На похороны Инги меня отпустили из тюрьмы. Если бы со мной не отправили двух охранников и если бы они не были такими сильными и такими быстрыми, я бы задушил Ганса-Улофа Андерсона прямо у могилы. А так я всего лишь потерял шанс на досрочное освобождение.
После этого Кристина ни разу не пришла навестить меня. Не знаю, чего уж ей там наговорил про меня отец, но могу себе представить.
С какой стороны ни посмотри, а этот блёклый, потеющий, грузный мужчина по другую сторону стекла отнял у меня семью. И вот он пришёл, чтобы сказать мне, что последняя из моих близких вскоре лишится жизни по его вине.
– Зачем ты мне всё это рассказываешь? – спросил я. Ганс-Улоф выпучил глаза.
– Как? Я думал, это ясно. Затем, что я надеюсь на твой совет.
Это было мне более чем ясно. Я только хотел знать, ясно ли это и ему. Мои мысли разом обрели прямо-таки кристальную ясность, как будто взрыв ярости разнёс на куски все ороговения, что наросли поверх моего духа за годы отупляющей тюремной жизни.
– Такого ещё не случалось, чтобы ты просил у меня совета.
– Что, в самом деле?
– В самом деле.
Он поднял брови.
– Ну, может быть. Во всяком случае, в подобной ситуации я еще никогда не оказывался. Я думал, ты лучше меня ориентируешься в таких делах – как вести себя с такими людьми, с такими… делами…
– Ну да, а я ведь, в конечном счёте, тоже криминальная личность.
– Я хватаюсь за все, что хоть отдалённо похоже на соломинку.
– Ганс-Улоф, я всего лишь взломщик. С похищениями, шантажом и прочими мафиозными штуками я никогда не имел дела.
Он сделал рассерженное движение рукой.
– Взломы, понятно. Но твоё обвинение гласит: промышленный шпионаж. А то, что здесь происходит и во что оказались вовлечены мы с Кристиной, явно не рядовой шантаж. За всем этим кроются конкретные промышленные интересы. Область, в которой никто не ориентируется лучше тебя, – он развёл руками. – У тебя есть контакты, опыт, ты знаешь подоплёку. Скажи мне, что я должен сделать, чтобы спасти Кристину.
Я смотрел на него с удивлением. До этого момента я мог бы спорить на что угодно, что для Ганса-Улофа высшей святыней и незыблемой ценностью является Нобелевская премия. Ему должно быть ясно, что эта афера, если она откроется, нанесёт большой урон авторитету Нобелевской премии, – возможно, непоправимый. То, что он готов смириться с этим ради вызволения Кристины, честно признаться, озадачило меня. Видимо, дочь и впрямь была ему дорога.

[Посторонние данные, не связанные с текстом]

(** A build that succeeded succeeds again from any later process with the
    same module state: the module is not executed, the array is a new
    object with the same contents. *)
Lemma calculateConfigArray_again w configFilePath basePath options g g1 a1 g' :
  calculateConfigArray w configFilePath basePath options g = (Ok a1, g1) →
  importedConfigFileModificationTime g' = importedConfigFileModificationTime g1 →
  import_cache g' = import_cache g1 →
  next_id g' = next_id g1 →
  ∃ a2 g2,
    calculateConfigArray w configFilePath basePath options g' = (Ok a2, g2) ∧
    fca_items a2 = fca_items a1 ∧ fca_basePath a2 = fca_basePath a1 ∧
    fca_id a2 ≠ fca_id a1 ∧
    evaluations g2 = evaluations g' ∧ builds g2 = S (builds g').
Proof.
  intros Hcalc Hmt Hic Hid. rewrite calculateConfigArray_unfold in Hcalc |- *.
  destruct (nonempty_path configFilePath) as [p|].
  - destruct (loadConfigFile w p (after_new g)) as [[v|e] gl] eqn:Hload; [|done].
    pose proof (loadConfigFile_next_id w p (after_new g)) as Hidl.
    rewrite Hload in Hidl. cbn [snd after_new next_id] in Hidl.
    destruct (loadConfigFile_ok_inv _ _ _ _ _ Hload) as (m & Hstat & Hseen & Hurl).
    rewrite normalize_unfold in Hcalc. cbn [assembled fca_basePath fca_items fca_id] in Hcalc.
    destruct (normalize_items w basePath _) as [items|e] eqn:Hnorm; [|done].
    injection Hcalc as <- <-.
    cbn [add_event importedConfigFileModificationTime import_cache next_id] in Hmt, Hic, Hid.
    rewrite (loadConfigFile_unchanged w p m (after_new g') v);
      [|done|cbn; by rewrite Hmt|cbn; by rewrite Hic].
    rewrite normalize_unfold. cbn [assembled fca_basePath fca_items fca_id].
    rewrite Hnorm. eexists _, _. split; [done|]. cbn.
    repeat split; [lia|done..].
  - rewrite normalize_unfold in Hcalc |- *.
    cbn [assembled fca_basePath fca_items fca_id] in Hcalc |- *.
    destruct (normalize_items w basePath _) as [items|e] eqn:Hnorm; [|done].
    injection Hcalc as <- <-.
    cbn [add_event after_new next_id] in Hid.
    eexists _, _. split; [done|]. cbn. repeat split; [lia|done..].
Qed.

– Действительно, есть одно дело, которое тебе по силам, – сказал я.
– Скажи, какое.
– Позаботься о том, чтобы меня выпустили.

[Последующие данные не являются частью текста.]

(** X7: with collaborators that raise instances of [Exception] only, each
    operation writes exactly one log record when it fails, carrying the
    name of the operation, and none when it succeeds. *)
Theorem operations_log_once_on_failure :
  raises_only_Exceptions env ->
  (forall project instance_type key_pair volume_size base_ami param_prefix h,
      let run := devbox_launch project instance_type key_pair volume_size
                               base_ami param_prefix env h in
      log_records (trace run) =
        (log_records h ++
         match outcome run with
         | inl _ => ["devbox_launch failed"]
         | inr _ => []
         end)%list)
  /\ (forall project h,
         let run := devbox_status project env h in
         log_records (trace run) =
           (log_records h ++
            match outcome run with
            | inl _ => ["devbox_status failed"]
            | inr _ => []
            end)%list)
  /\ (forall identifier h,
         let run := devbox_terminate identifier env h in
         log_records (trace run) =
           (log_records h ++
            match outcome run with
            | inl _ => ["devbox_terminate failed"]
            | inr _ => []
            end)%list).
Proof.
  intros Hroe. split; [| split].
  - intros project instance_type key_pair volume_size base_ami param_prefix h
           run.
    subst run. unfold_server. unfold trace, outcome.
    destruct (launch_devbox env h _) as [e | v] eqn:Hl.
    + rewrite (roe_launch _ Hroe _ _ _ Hl). cbn [fst snd m_bind].
      rewrite !log_records_app. cbn. rewrite app_nil_r. reflexivity.
    + cbn [fst snd]. rewrite !log_records_app. cbn. reflexivity.
  - intros project h run. subst run.
    destruct (status_body_quiet project env h) as (t & Ht & Hall).
    rewrite status_of_body. unfold trace, outcome in *.
    destruct (devbox_status_body project env h) as [[e | v] h'] eqn:Hb;
      cbn [snd] in Ht; subst h'.
    + rewrite (status_body_raises_Exception _ Hroe _ _ _ _ Hb). cbn [fst snd].
      rewrite !log_records_app, (forallb_no_log collaborator_event t) by auto.
      cbn. rewrite ?app_nil_r. reflexivity.
    + cbn [fst snd].
      rewrite !log_records_app, (forallb_no_log collaborator_event t) by auto.
      cbn. rewrite ?app_nil_r. reflexivity.
  - intros identifier h run. subst run.
    destruct (terminate_body_quiet identifier env h) as (t & Ht & Hall).
    rewrite terminate_of_body. unfold trace, outcome in *.
    destruct (devbox_terminate_body identifier env h) as [[e | v] h'] eqn:Hb;
      cbn [snd] in Ht; subst h'.
    + rewrite (terminate_body_raises_Exception _ Hroe _ _ _ _ Hb).
      cbn [fst snd].
      rewrite !log_records_app, (forallb_no_log collaborator_event t) by auto.
      cbn. rewrite ?app_nil_r. reflexivity.
    + cbn [fst snd].
      rewrite !log_records_app, (forallb_no_log collaborator_event t) by auto.
      cbn. rewrite ?app_nil_r. reflexivity.
Qed.

(** X8: a raised object that is not an instance of [Exception] (an
    interrupt, an exit request) is not caught by any operation: it leaves
    the operation as it is, unwrapped, and no log record is written. *)
Theorem interrupts_pass_through (e : exn) :
  is_Exception e = false ->
  (forall project instance_type key_pair volume_size base_ami param_prefix h,
      let args := mkLaunchArgs project instance_type key_pair volume_size
                               base_ami param_prefix false in
      launch_devbox env h args = inl e ->
      devbox_launch project instance_type key_pair volume_size base_ami
                    param_prefix env h =
        (inl e, (h ++ [EvLaunchDevbox args])%list))
  /\ (forall project h h',
         devbox_status_body project env h = (inl e, h') ->
         devbox_status project env h = (inl e, h')
         /\ log_records h' = log_records h)
  /\ (forall identifier h h',
         devbox_terminate_body identifier env h = (inl e, h') ->
         devbox_terminate identifier env h = (inl e, h')
         /\ log_records h' = log_records h).
Proof.
  intros He. split; [| split].
  - intros project instance_type key_pair volume_size base_ami param_prefix h
           args Hl.
    unfold_server. fold args. rewrite Hl, He. reflexivity.
  - intros project h h' Hb. rewrite status_of_body, Hb, He.
    split; [reflexivity |].
    destruct (status_body_quiet project env h) as (t & Ht & Hall).
    unfold trace in Ht. rewrite Hb in Ht. cbn [snd] in Ht. subst h'.
    rewrite log_records_app, (forallb_no_log collaborator_event t) by auto.
    apply app_nil_r.
  - intros identifier h h' Hb. rewrite terminate_of_body, Hb, He.
    split; [reflexivity |].
    destruct (terminate_body_quiet identifier env h) as (t & Ht & Hall).
    unfold trace in Ht. rewrite Hb in Ht. cbn [snd] in Ht. subst h'.
    rewrite log_records_app, (forallb_no_log collaborator_event t) by auto.
    apply app_nil_r.
Qed.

Он не смог совладать с собой. Челюсть отпала, глаза расширились, и даже уши как будто задвигались, словно желая увильнуть от звуков, которые пытались в них проникнуть.
– Что-что? – С этим огорошенным лицом он выглядел ещё отвратительнее, чем обычно. – Я, вообще-то, хотел совета, что делать мне.
– То, что необходимо, ты сделать не сможешь. Это должен сделать я.Для этого, по логике, мне надо отсюда выбраться. И ты должен об этом позаботиться.
Он исторгнул какой-то писклявый звук.
– Гуннар, не сходи с ума. Как я могу это устроить? – В его глазах заплясали искры, как будто он был на грани нервного срыва.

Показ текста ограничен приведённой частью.